◆ TASK PROMPT: Pick out every line of the entries below where "Status" occurs, and copy those lines.

◆ EXERCISE INPUT:
(** * presently-be: attendance ledger, schedule resolver, audit and statistics

    A shallow embedding of [app/models.py] and [app/api.py].

    - Database tables are lists of rows.  The order of a list is the order
      in which the database yields rows that a query's ORDER BY leaves
      tied; the code does not determine it, and it need not be the order
      of insertion.
    - Foreign keys that the code navigates ([timetable.course.department],
      [timetable.lecture_hall.radius]) are nested records; foreign keys that
      the code only compares ([Attendance.student], [Attendance.course],
      [Attendance.timetable]) are primary keys.
    - Python numbers that come out of a true division or of [float()] are
      exact rationals [Q].  The code only compares them with integer
      literals, with [0.1] and with the integer radius; on counts below
      2^50 these comparisons come out on binary64 values as they do on the
      exact quotients.  NaN and the infinities are outside the model.
    - A [DecimalField(max_digits=9, decimal_places=6)] keeps and shows a
      number rounded to six decimals, half to even; the rounding is done on
      the exact rational.
    - A [TimeField] value is the number of microseconds since midnight.
    - A view returns its response (or the exception that escapes it)
      together with the database it leaves behind. *)

From Stdlib Require Import ZArith QArith Qabs Qround List Bool Lia Lqa String.
From Stdlib Require Import Sorted Permutation.
Import ListNotations.

Local Open Scope Z_scope.

(* ===================================================================== *)
(** ** models.py *)
(* ===================================================================== *)

(** [User.UserType] *)
Inductive UserType := STUDENT | LECTURER | ADMIN.

(** [Attendance.Status] *)
Inductive Status := PRESENT | ABSENT | VOIDED.

Definition UserType_eqb (a b : UserType) : bool :=
  match a, b with
  | STUDENT, STUDENT | LECTURER, LECTURER | ADMIN, ADMIN => true
  | _, _ => false
  end.

Definition Status_eqb (a b : Status) : bool :=
  match a, b with
  | PRESENT, PRESENT | ABSENT, ABSENT | VOIDED, VOIDED => true
  | _, _ => false
  end.

(** Equality of nullable keys, as in [filter(department=user.department)]:
    a NULL on the right-hand side only matches NULL. *)
Definition opt_eqb (a b : option Z) : bool :=
  match a, b with
  | Some x, Some y => x =? y
  | None, None => true
  | _, _ => false
  end.

(** [class User]: the columns the attendance code reads. *)
Record User := mkUser {
  user_pk : Z;
  user_type : UserType;
  user_department : option Z;   (* ForeignKey(Department, null=True) *)
  user_level : option Z;        (* IntegerField(null=True) *)
  user_courses : list Z         (* ManyToManyField(Course) *)
}.

(** [class Course] *)
Record Course := mkCourse {
  course_pk : Z;
  course_department : Z;        (* ForeignKey(Department) *)
  course_level : Z
}.

(** [class LectureHall] *)
Record LectureHall := mkLectureHall {
  hall_pk : Z;
  hall_latitude : Q;
  hall_longitude : Q;
  hall_radius : Z               (* IntegerField(default=100), metres *)
}.

(** [class Timetable]; [Meta.ordering = ['day_of_week', 'start_time']]. *)
Record Timetable := mkTimetable {
  tt_pk : Z;
  tt_course : Course;
  tt_day_of_week : Z;
  tt_start_time : Z;
  tt_end_time : Z;
  tt_lecture_hall : LectureHall;
  tt_active : bool;
  tt_semester : string
}.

◆ RESULT OF THE TASK:
(** [Attendance.Status] *)
Inductive Status := PRESENT | ABSENT | VOIDED.
Definition Status_eqb (a b : Status) : bool :=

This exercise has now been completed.